Task to carry out: Determine which lines of the records include the word "AppendTask", and copy them.

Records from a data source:
━━━━━━

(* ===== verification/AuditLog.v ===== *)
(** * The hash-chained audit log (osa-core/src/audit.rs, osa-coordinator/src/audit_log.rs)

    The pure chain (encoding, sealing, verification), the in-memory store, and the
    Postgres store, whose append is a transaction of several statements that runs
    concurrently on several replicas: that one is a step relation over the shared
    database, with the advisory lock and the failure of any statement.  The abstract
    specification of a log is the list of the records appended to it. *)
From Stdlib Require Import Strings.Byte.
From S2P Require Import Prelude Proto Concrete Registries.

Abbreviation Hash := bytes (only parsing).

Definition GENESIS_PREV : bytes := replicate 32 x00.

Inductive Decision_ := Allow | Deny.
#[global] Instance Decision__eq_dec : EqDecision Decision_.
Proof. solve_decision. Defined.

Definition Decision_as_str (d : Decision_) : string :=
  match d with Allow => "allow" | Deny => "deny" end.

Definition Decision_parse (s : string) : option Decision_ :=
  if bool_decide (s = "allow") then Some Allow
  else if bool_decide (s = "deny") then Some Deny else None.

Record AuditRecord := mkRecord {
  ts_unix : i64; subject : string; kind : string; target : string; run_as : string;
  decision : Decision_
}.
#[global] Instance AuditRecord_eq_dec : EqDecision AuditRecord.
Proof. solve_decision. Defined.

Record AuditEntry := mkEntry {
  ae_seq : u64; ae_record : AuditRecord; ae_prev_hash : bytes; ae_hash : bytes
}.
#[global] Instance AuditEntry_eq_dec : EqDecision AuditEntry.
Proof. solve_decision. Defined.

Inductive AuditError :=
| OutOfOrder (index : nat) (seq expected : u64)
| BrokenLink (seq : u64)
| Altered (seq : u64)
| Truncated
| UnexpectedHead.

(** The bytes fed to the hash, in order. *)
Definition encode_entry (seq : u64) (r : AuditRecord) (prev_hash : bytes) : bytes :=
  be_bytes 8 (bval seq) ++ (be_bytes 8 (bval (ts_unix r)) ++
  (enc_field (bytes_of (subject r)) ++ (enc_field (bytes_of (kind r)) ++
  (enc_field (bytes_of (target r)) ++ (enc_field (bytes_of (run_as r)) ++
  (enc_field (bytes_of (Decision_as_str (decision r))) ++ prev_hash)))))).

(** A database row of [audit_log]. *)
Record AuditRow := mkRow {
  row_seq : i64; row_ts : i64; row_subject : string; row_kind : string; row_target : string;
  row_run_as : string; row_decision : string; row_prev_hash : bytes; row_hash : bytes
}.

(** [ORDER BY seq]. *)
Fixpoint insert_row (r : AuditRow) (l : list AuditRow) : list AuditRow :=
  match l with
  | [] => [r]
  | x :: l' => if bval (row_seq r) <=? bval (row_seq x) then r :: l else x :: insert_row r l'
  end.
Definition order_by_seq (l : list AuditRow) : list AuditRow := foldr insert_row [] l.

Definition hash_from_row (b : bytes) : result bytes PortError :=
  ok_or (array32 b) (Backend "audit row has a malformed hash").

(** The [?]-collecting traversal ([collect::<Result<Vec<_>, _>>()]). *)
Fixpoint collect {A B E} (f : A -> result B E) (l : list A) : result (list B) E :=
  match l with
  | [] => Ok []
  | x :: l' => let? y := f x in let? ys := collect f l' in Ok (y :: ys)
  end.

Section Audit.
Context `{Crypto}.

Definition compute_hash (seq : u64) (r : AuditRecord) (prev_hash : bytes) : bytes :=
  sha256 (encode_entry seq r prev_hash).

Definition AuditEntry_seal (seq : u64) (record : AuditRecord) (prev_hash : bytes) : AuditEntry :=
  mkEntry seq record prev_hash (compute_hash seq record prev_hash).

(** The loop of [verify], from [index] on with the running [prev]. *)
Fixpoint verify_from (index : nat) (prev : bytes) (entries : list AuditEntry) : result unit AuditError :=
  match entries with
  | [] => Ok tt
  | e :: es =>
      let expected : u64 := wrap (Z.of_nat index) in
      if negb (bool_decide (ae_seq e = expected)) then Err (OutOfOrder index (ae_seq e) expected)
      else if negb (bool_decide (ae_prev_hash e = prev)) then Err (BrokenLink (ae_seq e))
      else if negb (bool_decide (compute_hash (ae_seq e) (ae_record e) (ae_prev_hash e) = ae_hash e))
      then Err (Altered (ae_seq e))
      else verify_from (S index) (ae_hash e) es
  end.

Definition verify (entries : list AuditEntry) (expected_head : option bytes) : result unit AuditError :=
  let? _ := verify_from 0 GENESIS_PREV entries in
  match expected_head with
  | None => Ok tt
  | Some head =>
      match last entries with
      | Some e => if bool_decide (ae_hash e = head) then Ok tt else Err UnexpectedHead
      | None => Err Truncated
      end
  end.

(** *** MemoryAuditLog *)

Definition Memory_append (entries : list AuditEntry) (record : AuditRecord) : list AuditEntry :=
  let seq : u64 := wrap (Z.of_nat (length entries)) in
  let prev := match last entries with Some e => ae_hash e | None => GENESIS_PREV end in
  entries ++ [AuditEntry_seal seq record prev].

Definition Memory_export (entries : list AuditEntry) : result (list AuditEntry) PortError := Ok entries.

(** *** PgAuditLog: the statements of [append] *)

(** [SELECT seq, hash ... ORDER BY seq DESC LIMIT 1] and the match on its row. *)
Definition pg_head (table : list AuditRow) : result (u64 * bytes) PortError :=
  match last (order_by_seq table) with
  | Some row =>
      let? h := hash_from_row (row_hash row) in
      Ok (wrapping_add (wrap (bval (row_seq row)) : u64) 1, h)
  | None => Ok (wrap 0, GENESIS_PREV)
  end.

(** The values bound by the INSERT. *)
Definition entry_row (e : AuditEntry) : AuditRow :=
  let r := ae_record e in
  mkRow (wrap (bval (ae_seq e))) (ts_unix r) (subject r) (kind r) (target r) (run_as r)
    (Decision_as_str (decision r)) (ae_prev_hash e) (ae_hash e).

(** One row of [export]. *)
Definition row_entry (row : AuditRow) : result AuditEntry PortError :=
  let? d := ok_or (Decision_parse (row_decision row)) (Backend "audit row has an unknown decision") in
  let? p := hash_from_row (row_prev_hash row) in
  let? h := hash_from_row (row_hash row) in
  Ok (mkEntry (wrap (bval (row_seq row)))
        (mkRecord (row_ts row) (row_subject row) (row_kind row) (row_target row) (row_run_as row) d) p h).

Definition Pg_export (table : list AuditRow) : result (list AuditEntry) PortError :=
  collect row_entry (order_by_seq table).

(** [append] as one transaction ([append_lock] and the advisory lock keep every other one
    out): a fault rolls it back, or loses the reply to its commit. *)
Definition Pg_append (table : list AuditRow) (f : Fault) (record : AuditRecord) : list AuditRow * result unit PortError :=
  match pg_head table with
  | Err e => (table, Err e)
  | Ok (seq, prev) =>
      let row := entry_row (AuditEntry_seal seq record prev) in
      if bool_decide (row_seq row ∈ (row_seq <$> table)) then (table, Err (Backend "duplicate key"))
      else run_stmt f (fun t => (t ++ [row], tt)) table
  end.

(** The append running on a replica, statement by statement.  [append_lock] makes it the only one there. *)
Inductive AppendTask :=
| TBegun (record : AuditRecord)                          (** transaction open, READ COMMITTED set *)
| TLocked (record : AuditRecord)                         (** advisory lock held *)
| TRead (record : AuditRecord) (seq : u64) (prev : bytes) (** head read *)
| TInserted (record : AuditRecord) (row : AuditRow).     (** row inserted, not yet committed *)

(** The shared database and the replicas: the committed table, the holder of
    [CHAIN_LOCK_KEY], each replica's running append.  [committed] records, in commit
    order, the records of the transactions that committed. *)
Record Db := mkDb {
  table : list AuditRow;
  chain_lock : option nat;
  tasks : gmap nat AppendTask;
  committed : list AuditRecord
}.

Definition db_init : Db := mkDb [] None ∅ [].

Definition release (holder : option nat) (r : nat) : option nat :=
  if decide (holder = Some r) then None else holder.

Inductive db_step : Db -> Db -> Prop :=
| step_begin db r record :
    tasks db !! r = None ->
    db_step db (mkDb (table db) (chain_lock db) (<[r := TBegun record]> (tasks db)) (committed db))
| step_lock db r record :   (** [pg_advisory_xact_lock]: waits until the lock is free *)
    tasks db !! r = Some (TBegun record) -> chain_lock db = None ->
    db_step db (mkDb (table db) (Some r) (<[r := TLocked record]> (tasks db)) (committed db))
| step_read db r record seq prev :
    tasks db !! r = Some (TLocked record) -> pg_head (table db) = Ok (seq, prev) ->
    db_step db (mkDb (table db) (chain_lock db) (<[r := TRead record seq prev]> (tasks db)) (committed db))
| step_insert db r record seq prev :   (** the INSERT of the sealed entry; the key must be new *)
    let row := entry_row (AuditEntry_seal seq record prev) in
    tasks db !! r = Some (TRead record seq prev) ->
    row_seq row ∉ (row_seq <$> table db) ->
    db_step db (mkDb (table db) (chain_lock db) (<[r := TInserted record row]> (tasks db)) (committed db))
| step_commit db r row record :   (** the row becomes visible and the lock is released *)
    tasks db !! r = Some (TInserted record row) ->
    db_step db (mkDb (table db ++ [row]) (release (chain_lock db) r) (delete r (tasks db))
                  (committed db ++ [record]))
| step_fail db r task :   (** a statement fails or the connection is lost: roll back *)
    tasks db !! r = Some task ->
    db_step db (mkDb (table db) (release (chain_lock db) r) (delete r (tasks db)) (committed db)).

━━━━━━

Finished task:
Inductive AppendTask :=
  tasks : gmap nat AppendTask;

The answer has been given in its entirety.